Fanny me regarda longuement, comme pour jauger la solidité de mon consentement.
— Je vais aller chercher quelques affaires, dit-elle.
J’eus envie de faire la grimace. Elle allait s’installer complètement, en quelque sorte. Sous le prétexte d’aller voir ma belle-mère, je la quittai. Une fois seule, la vérité se présenta cruellement. Je me faisais sa complice en l’hébergeant. Cette idiote inconsciente s’en fichait bien, comme de l’enfant qu’elle portait.
Ma belle-mère dormait dans sa chambre. Elle avait de mauvaises nuits et récupérait dans la journée. Ses ronflements et le relent rance de sa respiration me rassurèrent.
Dans la Dauphine, Fanny est restée silencieuse jusqu’à ce que nous arrivions quai de Tounis. Elle m’a fait ranger le long du trottoir, en face du 44.
— Je vous accompagne ?
Elle se fit suppliante.
— Non. C’est si moche, là-haut.
Je n’ai pas insisté. Mais la petite garce m’a fait poireauter pendant une demi-heure. Puis elle a surgi de l’entrée avec une petite valise à la main.
— Il n’est pas revenu ?
Ma demande l’a fait sursauter.
— Non. Je ne trouvais pas mes mules.
— S’il était revenu, vous seriez restée ?
J’attendis sa réponse avant de mettre en marche.
— Oui, finit-elle par dire.
— Vous l’aimez ?
— Plus que tout.
C’était un petit point commun entre elle et moi. Il me donna moins l’impression d’être sa trisaïeule. Moi aussi, j’avais follement aimé Jacques.

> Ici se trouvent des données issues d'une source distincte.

(* ===== verification/PgMigration.v ===== *)
(** * The schema marker of the PostgreSQL adapter (crates/dovecote-sqlx-postgres/src/migration.rs)

    The marker row of [dovecote_schema] and its comparison with the migration
    the adapter ships. The version numbers, ranges and migrations of that file
    are those of [Migration]. *)

From S2P Require Import Prelude Migration.

Module SchemaMarker.
Record t : Type := Make {
  schema_version : Z;
  minimum_crate_major : Z;
  minimum_crate_minor : Z;
  minimum_crate_patch : Z;
  rolling_compatible : bool;
}.
End SchemaMarker.

(** [u16::try_from] of an [i16] and [u32::try_from] of an [i32]: the value when it
    is not negative *)
Definition try_unsigned (value : Z) (message : string) : Result Z string :=
  if 0 <=? value then Ok value else Err message.

Definition marker_compatibility (marker : SchemaMarker.t) :
    Result MigrationCompatibility.t string :=
  let? major := try_unsigned (SchemaMarker.minimum_crate_major marker)
                  "schema marker minimum major version is negative" in
  let? minor := try_unsigned (SchemaMarker.minimum_crate_minor marker)
                  "schema marker minimum minor version is negative" in
  let? patch := try_unsigned (SchemaMarker.minimum_crate_patch marker)
                  "schema marker minimum patch version is negative" in
  map_err (fun _ => "schema marker compatibility is invalid: "
                    +:+ "migration compatibility maximum precedes minimum")
    (MigrationCompatibility.try_new (CrateVersion.new major minor patch) None).

Definition marker_matches_migration (marker : SchemaMarker.t) (migration : Migration.t) :
    Result unit string :=
  let? marker_version := try_unsigned (SchemaMarker.schema_version marker)
                           "schema marker version is negative" in
  let? compatibility := marker_compatibility marker in
  if negb (marker_version =? Migration.version migration)
  then Err ("schema marker version " +:+ pretty marker_version
            +:+ " does not match installed version " +:+ pretty (Migration.version migration))
  else if negb (bool_decide (compatibility = Migration.compatibility migration))
  then Err "schema marker compatibility range is incompatible"
  else if negb (Bool.eqb (SchemaMarker.rolling_compatible marker)
                  (Migration.rolling_compatible migration))
  then Err "schema marker rolling compatibility is incompatible"
  else if negb (MigrationCompatibility.contains (Migration.compatibility migration)
                  current_crate_version)
  then Err "current crate is outside the migration compatibility range"
  else Ok tt.

(** ** What the comparison accepts *)

(** The marker of the shipped migration is the only one that matches it. *)
Lemma marker_matches_Ok marker migration :
  marker_matches_migration marker migration = Ok tt <->
  let v := MigrationCompatibility.minimum (Migration.compatibility migration) in
  0 <= CrateVersion.major v /\ 0 <= CrateVersion.minor v /\ 0 <= CrateVersion.patch v /\
  0 <= Migration.version migration /\
  MigrationCompatibility.maximum (Migration.compatibility migration) = None /\
  MigrationCompatibility.contains (Migration.compatibility migration) current_crate_version = true /\
  marker = SchemaMarker.Make (Migration.version migration) (CrateVersion.major v)
             (CrateVersion.minor v) (CrateVersion.patch v) (Migration.rolling_compatible migration).
Proof.
  destruct marker as [ver ma mi pa ro], migration as [mv sql [[a b c] mx] mro].
  unfold marker_matches_migration, marker_compatibility, try_unsigned,
    MigrationCompatibility.try_new, MigrationCompatibility.new, CrateVersion.new.
  cbn -[MigrationCompatibility.contains].
  destruct (Z.leb_spec 0 ver), (Z.leb_spec 0 ma), (Z.leb_spec 0 mi), (Z.leb_spec 0 pa);
    simpl; try (split; [done|intros; destruct_and!; simplify_eq; lia]).
  destruct (Z.eqb_spec ver mv) as [->|]; simpl;
    [|split; [done|intros; destruct_and!; by simplify_eq]].
  case_bool_decide as Hc; simpl; [|split; [done|intros; destruct_and!; by simplify_eq]].
  destruct (Bool.eqb ro mro) eqn:Er; simpl.
  - apply Bool.eqb_prop in Er as ->. simplify_eq.
    destruct (MigrationCompatibility.contains _ _) eqn:Ec; simpl; split; try done.
    intros; destruct_and!; congruence.
  - split; [done|]. intros; destruct_and!; simplify_eq. by rewrite Bool.eqb_reflx in Er.
Qed.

Elle collait son nez à la vitre latérale et je ne voyais d’elle que sa longue chevelure noire et sa main gauche.
Je me faisais l’effet d’une ravisseuse. Cette gamine avait le don de rendre équivoque le moindre geste, la moindre intention.

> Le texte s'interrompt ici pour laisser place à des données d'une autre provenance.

(* ===== verification/PgHydrate.v ===== *)
(** * Row hydration of the PostgreSQL adapter (crates/dovecote-sqlx-postgres/src/hydrate.rs, page.rs)

    Durable columns back into the core's values. A [timestamptz] column needs no
    parsing: the driver reads it as an instant. *)

From S2P Require Import Prelude Step Utf8 BTree Errors Limits Validation Bounds Values Extension Serialization Event State Tables Queries RowHydration Instants External.

Section Hydrate.
Context `{SerdeJson, Base64, MimeLib, FluentUri, RustDebug, InstantColumn}.

Definition hydrate_event (row : EventRow.t_of Z) : Result StoredEvent.t string :=
  hydrate_event_with (fun value => Ok (decode_instant value)) row.

(** The match on [state.as_str()]. *)
Definition hydrate_delivery (row : DurableRow.t_of Z) (state : string)
    (available_at : OffsetDateTime) (attempts : AttemptCount.t) (failure : option Failure.t) :
    Result DeliverySnapshot.t string :=
  if bool_decide (state = "pending") then
    let? _ := require_absent "pending claim token" (DurableRow.claim_token row) in
    let? _ := require_absent "pending claimed worker" (DurableRow.claimed_by row) in
    let? _ := require_absent "pending claim expiry" (DurableRow.claim_expires_at row) in
    let? _ := require_absent "pending delivered time" (DurableRow.delivered_at row) in
    let? _ := require_absent "pending quarantine time" (DurableRow.quarantined_at row) in
    let? _ := require_absent "pending quarantine reason" (DurableRow.quarantine_reason row) in
    text (DeliverySnapshot.pending available_at attempts failure)
  else if bool_decide (state = "claimed") then
    let? _ := require_token_width (DurableRow.claim_token row) in
    let? worker := ok_or (DurableRow.claimed_by row) "claimed delivery has no worker" in
    let? expires_at := ok_or (DurableRow.claim_expires_at row)
                         "claimed delivery has no claim expiry" in
    let? _ := require_absent "claimed delivered time" (DurableRow.delivered_at row) in
    let? _ := require_absent "claimed quarantine time" (DurableRow.quarantined_at row) in
    let? _ := require_absent "claimed quarantine reason" (DurableRow.quarantine_reason row) in
    let? worker := text (WorkerId.new worker) in
    text (DeliverySnapshot.claimed available_at worker (decode_instant expires_at) attempts failure)
  else if bool_decide (state = "delivered") then
    let? _ := require_absent "delivered claim token" (DurableRow.claim_token row) in
    let? _ := require_absent "delivered claimed worker" (DurableRow.claimed_by row) in
    let? _ := require_absent "delivered claim expiry" (DurableRow.claim_expires_at row) in
    let? delivered_at := ok_or (DurableRow.delivered_at row)
                           "delivered delivery has no delivered time" in
    let? _ := require_absent "delivered quarantine time" (DurableRow.quarantined_at row) in
    let? _ := require_absent "delivered quarantine reason" (DurableRow.quarantine_reason row) in
    text (DeliverySnapshot.delivered available_at (decode_instant delivered_at) attempts failure)
  else if bool_decide (state = "quarantined") then
    let? _ := require_absent "quarantined claim token" (DurableRow.claim_token row) in
    let? _ := require_absent "quarantined claimed worker" (DurableRow.claimed_by row) in
    let? _ := require_absent "quarantined claim expiry" (DurableRow.claim_expires_at row) in
    let? _ := require_absent "quarantined delivered time" (DurableRow.delivered_at row) in
    let? quarantined_at := ok_or (DurableRow.quarantined_at row)
                             "quarantined delivery has no quarantine time" in
    let? reason := ok_or (DurableRow.quarantine_reason row)
                     "quarantined delivery has no quarantine reason" in
    let? reason := text (QuarantineReason.new reason) in
    text (DeliverySnapshot.quarantined available_at (decode_instant quarantined_at) attempts failure
            reason)
  else Err ("unknown delivery state " +:+ debug_str state).

Definition hydrate_page (row : DurableRow.t_of Z) : Result PagedEvent.t string :=
  let? row_id := text (RowId.new (DurableRow.row_id row)) in
  let? tenant_id := text (TenantId.new (DurableRow.tenant_id row)) in
  let? event := hydrate_event (event_row row) in
  let? state := ok_or (DurableRow.state row)
                  ("event row " +:+ pretty (DurableRow.row_id row)
                   +:+ " has no required delivery row") in
  let? available_at := ok_or (DurableRow.available_at row) "delivery row has no available_at" in
  let? attempts := ok_or (DurableRow.attempts row) "delivery row has no attempts" in
  let? attempts := text (AttemptCount.new attempts) in
  let? failure := parse_failure (DurableRow.last_failure_code row)
                    (DurableRow.last_failure_detail row) in
  let? delivery := hydrate_delivery row state (decode_instant available_at) attempts failure in
  text (PagedEvent.new tenant_id row_id event (decode_instant (DurableRow.enqueued_at row)) delivery).
End Hydrate.

Section Facts.
Context `{SerdeJson, Base64, MimeLib, FluentUri, RustDebug, InstantColumn}.

Lemma pg_hydrate_page_row_id c p :
  hydrate_page c = Ok p ->
  RowId.get (PagedEvent.row_id p) = DurableRow.row_id c /\
  TenantId.new (DurableRow.tenant_id c) = Ok (PagedEvent.tenant_id p).
Proof.
  unfold hydrate_page, text.
  destruct (RowId.new _) as [row_id|] eqn:Er; simpl; [|done].
  destruct (TenantId.new _) as [tenant|] eqn:Et; simpl; [|done].
  apply RowId_new_Ok in Er as [Hr _]. intros Hp.
  repeat match type of Hp with
    (match ?x with _ => _ end) = _ => destruct x eqn:?; try done end.
  unfold PagedEvent.new in Hp.
  destruct (canonicalize_instant _ _); simpl in Hp; [|done]. by injection Hp as <-.
Qed.

Context {TL : TimeLaws} {TT : TimeTextLaws} {NL : JsonNumberLaws}
  {SL : SerdeJsonLaws} {BL : Base64Laws} {IL : InstantColumnLaws}.

(** The columns of an accepted event hydrate. *)
Lemma pg_hydrate_written_columns c limit :
  content_wf c -> validate_content c limit = Ok tt ->
  EventSizeLimit.get limit <= usize_max ->
  hydrate_event (event_columns c) = Ok (StoredEvent.Make _ c).
Proof.
  apply hydrate_with_columns. intros t Hp Hu. rewrite decode_encode by done. by rewrite to_utc_id.
Qed.
End Facts.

— Nous rentrons directement ?
Comme elle ne répondait pas, je regardai sur la droite. Deux agents se promenaient avec leur gros capuchon ciré. Je rencontrai son regard. Il brillait encore plus dans son visage devenu livide.
— Oui, rentrons vite !
C’est dans la chambre rose du fond que je l’ai installée. Elle a regardé autour d’elle avec indifférence, mais son regard s’est appesanti sur le radiateur du chauffage central. Elle n’a pu résister et est allée s’appuyer contre.

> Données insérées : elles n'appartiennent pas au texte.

Lemma pg_same_event_columns event existing :
  option_all portable_instant (EventContent.time (NewEvent.content event)) ->
  same_event event existing = true <->
  ExistingEvent.columns existing = event_columns (NewEvent.content event).
Proof.
  intros Ht. unfold same_event, ExistingEvent.columns, event_columns, event_columns_with.
  rewrite !andb_true_iff, !bool_decide_eq_true, same_instant_encoded by done. split.
  - intros H'. by repeat match goal with H : _ /\ _ |- _ => destruct H as [? <-] end;
      match goal with H : _ = ExistingEvent.stream _ |- _ => rewrite <- H end.
  - intros [=]. by repeat split.
Qed.
End StatementFacts.

(** ** What an enqueue does *)

Section EnqueueSpec.
Context `{SerdeJson, Base64, MimeLib, FluentUri, RustDebug, PgEnv, PgCatalogEnv}.
Context {TL : TimeLaws} {IL : InstantColumnLaws} {PL : PgTimeLaws}.
Context (sql : string) (tenant_id : TenantId.t) (event : NewEvent.t).
Context (Hisolated : isolated).
Context (Htime : option_all portable_instant (EventContent.time (NewEvent.content event))).

Let tenant := TenantId.as_str tenant_id.
Let columns := event_columns (NewEvent.content event).

(** the identity of the unique index *)
Definition identity : string * string * string :=
  (tenant, EventRow.source columns, EventRow.event_id columns).

(** The event stored under the identity with row [id]. *)
Definition stored (id : RowId.t) (e : Events.row_of Z) (db : Db) : Prop :=
  e ∈ events db /\ event_identity e = identity /\ Events.row_id e = RowId.get id.

(** Errors other than the idempotency conflict. *)
Definition plain (e : EnqueueError.t) : Prop :=
  match e with EnqueueError.IdempotencyConflict _ => False | _ => True end.

Lemma pg_sql_plain op e : plain (EnqueueError.sql op e).
Proof. unfold EnqueueError.sql. by destruct (TransientKind.from_sqlx e). Qed.

Lemma pg_validate_enqueue_reads : reads (validate_enqueue_schema sql).
Proof. unfold validate_enqueue_schema. reads_step. Qed.

Lemma pg_validate_enqueue_plain w e w' :
  validate_enqueue_schema sql w = Some (Err e, w') -> plain e.
Proof.
  unfold validate_enqueue_schema. intros Hr. run_inv Hr.
  destruct r as [[s|]|e']; [|by run_inv Hr; simplify_eq|run_inv Hr; simplify_eq; apply pg_sql_plain].
  destruct (_ || _ || _); [by run_inv Hr; simplify_eq|]. run_inv Hr.
  destruct r as [[m|]|e']; [|by run_inv Hr; simplify_eq|run_inv Hr; simplify_eq; apply pg_sql_plain].
  run_inv Hr. match goal with Hx : _ = map_err _ ?x |- _ => destruct x end; simplify_eq/=. done.
Qed.

(** What the duplicate branch answers. *)
Lemma pg_resolve_duplicate_open w t r w' :
  open_at w t -> resolve_duplicate tenant_id event w = Some (r, w') ->
  during (own_locks (own t)) (committed w) (committed w') /\
  match r with
  | Ok (EnqueueOutcome.Enqueued _) => False
  | Ok (EnqueueOutcome.AlreadyEnqueued id) => open_at w' t /\
      sometime t w w' (fun db => exists e, stored id e db /\ row_columns e = columns) /\
      sometime t w w' (fun db => exists d, d ∈ deliveries db /\
                                   delivery_of tenant (RowId.get id) d = true)
  | Err (EnqueueError.IdempotencyConflict id) => open_at w' t /\
      sometime t w w' (fun db => exists e, stored id e db /\ row_columns e <> columns)
  | Err _ => exists t', settled w' t' /\ own t' = own t
  end.
Proof.
  intros Ho. unfold resolve_duplicate. intros Hr. run_inv Hr.
  destruct r0 as [existing|e].
  2: { destruct (query_failed Hisolated _ _ _ _ _ Ho Hm) as [Hd Ht]. run_inv Hr. split; [done|].
       pose proof (pg_sql_plain "find duplicate event" e). by destruct (EnqueueError.sql _ e). }
  destruct (query_seen Hisolated _ _ _ _ _ Ho Hm) as (Ho0 & Hd0 & Hs0).
  assert (Hset : forall w1, open_at w1 t -> exists t', settled w1 t' /\ own t' = own t)
    by (intros w1 Ho1; exists t; split; [apply Ho1|done]).
  destruct existing as [x|].
  2: { run_inv Hr. split; [done|]. by apply Hset. }
  destruct (RowId.new (ExistingEvent.row_id x)) as [id|ve] eqn:Eid.
  2: { run_inv Hr. split; [done|]. by apply Hset. }
  apply RowId_new_Ok in Eid as [Hget _].
  destruct (validate_existing_event x) as [[]|de].
  2: { run_inv Hr. split; [done|]. by apply Hset. }
  assert (Hsx : sometime t w w0 (fun db => exists e, stored id e db /\
            row_columns e = ExistingEvent.columns x)).
  { eapply sometime_impl; [|exact Hs0]. intros db _ (n & Hx). symmetry in Hx.
    apply find_existing_columns in Hx as (e & He & Hid & Hrow & Hcols & _).
    exists e. unfold stored. by rewrite Hget, Hrow. }
  destruct (same_event event x) eqn:Es; cbn [negb] in Hr.
  2: { run_inv Hr. split; [done|]. split; [done|]. eapply sometime_impl; [|exact Hsx].
       intros db _ (e & Hst & Hcols). exists e. split; [done|]. rewrite Hcols. intros Heq.
       apply not_true_iff_false in Es. by apply Es, pg_same_event_columns. }
  apply pg_same_event_columns in Es; [|done]. rewrite Es in Hsx. run_inv Hr.
  destruct r0 as [b|e].
  2: { destruct (query_failed Hisolated _ _ _ _ _ Ho0 Hm0) as [Hd Ht]. run_inv Hr.
       split; [by eapply during_trans|].
       pose proof (pg_sql_plain "check duplicate delivery" e). by destruct (EnqueueError.sql _ e). }
  destruct (query_seen Hisolated _ _ _ _ _ Ho0 Hm0) as (Ho1 & Hd1 & Hs1).
  destruct b; run_inv Hr; (split; [by eapply during_trans|]); [|by apply Hset].
  split; [done|]. split; [by eapply sometime_after|]. eapply sometime_before; [exact Hd0|].
  eapply sometime_impl; [|exact Hs1]. intros db _ (_ & Hb). symmetry in Hb.
  apply existsb_exists in Hb as (d & Hin & Hdel). exists d. rewrite list_elem_of_In, Hget. done.
Qed.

— Faites ce que vous voudrez. Moi, je suis dans le living où je lis. Nous mangerons à huit heures, mais si vous avez faim avant…
— Non, merci. Il fait bon ici. La chambre était glacée, là-bas, quai de Tounis.
Ma belle-mère venait de se lever et sortait de la cuisine, un bol de café au lait fumant entre ses mains grassouillettes.
— Nous avons de la visite. Une jeune fille qui restera quelques jours ici.
Elle hocha la tête, s’installa près de la table à thé et commença de tremper des biscuits dans son bol. Son temps était occupé par les repas et ses séjours au lit. Ce n’était pas une mauvaise femme. Une ombre, seulement, qui, parfois, devenait ennuyeuse.
Vêtue d’un blue-jean et d’une marinière en toile, Fanny est venue nous rejoindre. Une fois les présentations faites, les deux femmes, la vieille et la jeune, se sont observées jusqu’à l’heure du repas.
Quand Fanny a été certaine de l’inoffensif caractère de Mme Leblanc, elle n’a plus prêté attention à elle. Juste au moment où ma belle-mère allait lui poser les questions banales sur le temps dont elle était spécialiste. Dépitée, elle en éprouva une sourde rancune. De cela, je l’aurais crue incapable.
Il y eut ensuite un autre incident. Je n’avais pas prévu la visite de Fanny, et le dîner du soir, divisé en trois, fut assez frugal, sinon pour moi et pour la jeune fille, du moins pour Mme Leblanc. Elle devint franchement hostile et je dus lui conseiller d’aller se coucher pour éviter une dispute.
Cette tension entre elles deux devait avoir par la suite des conséquences tragiques dont j’étais loin de me douter.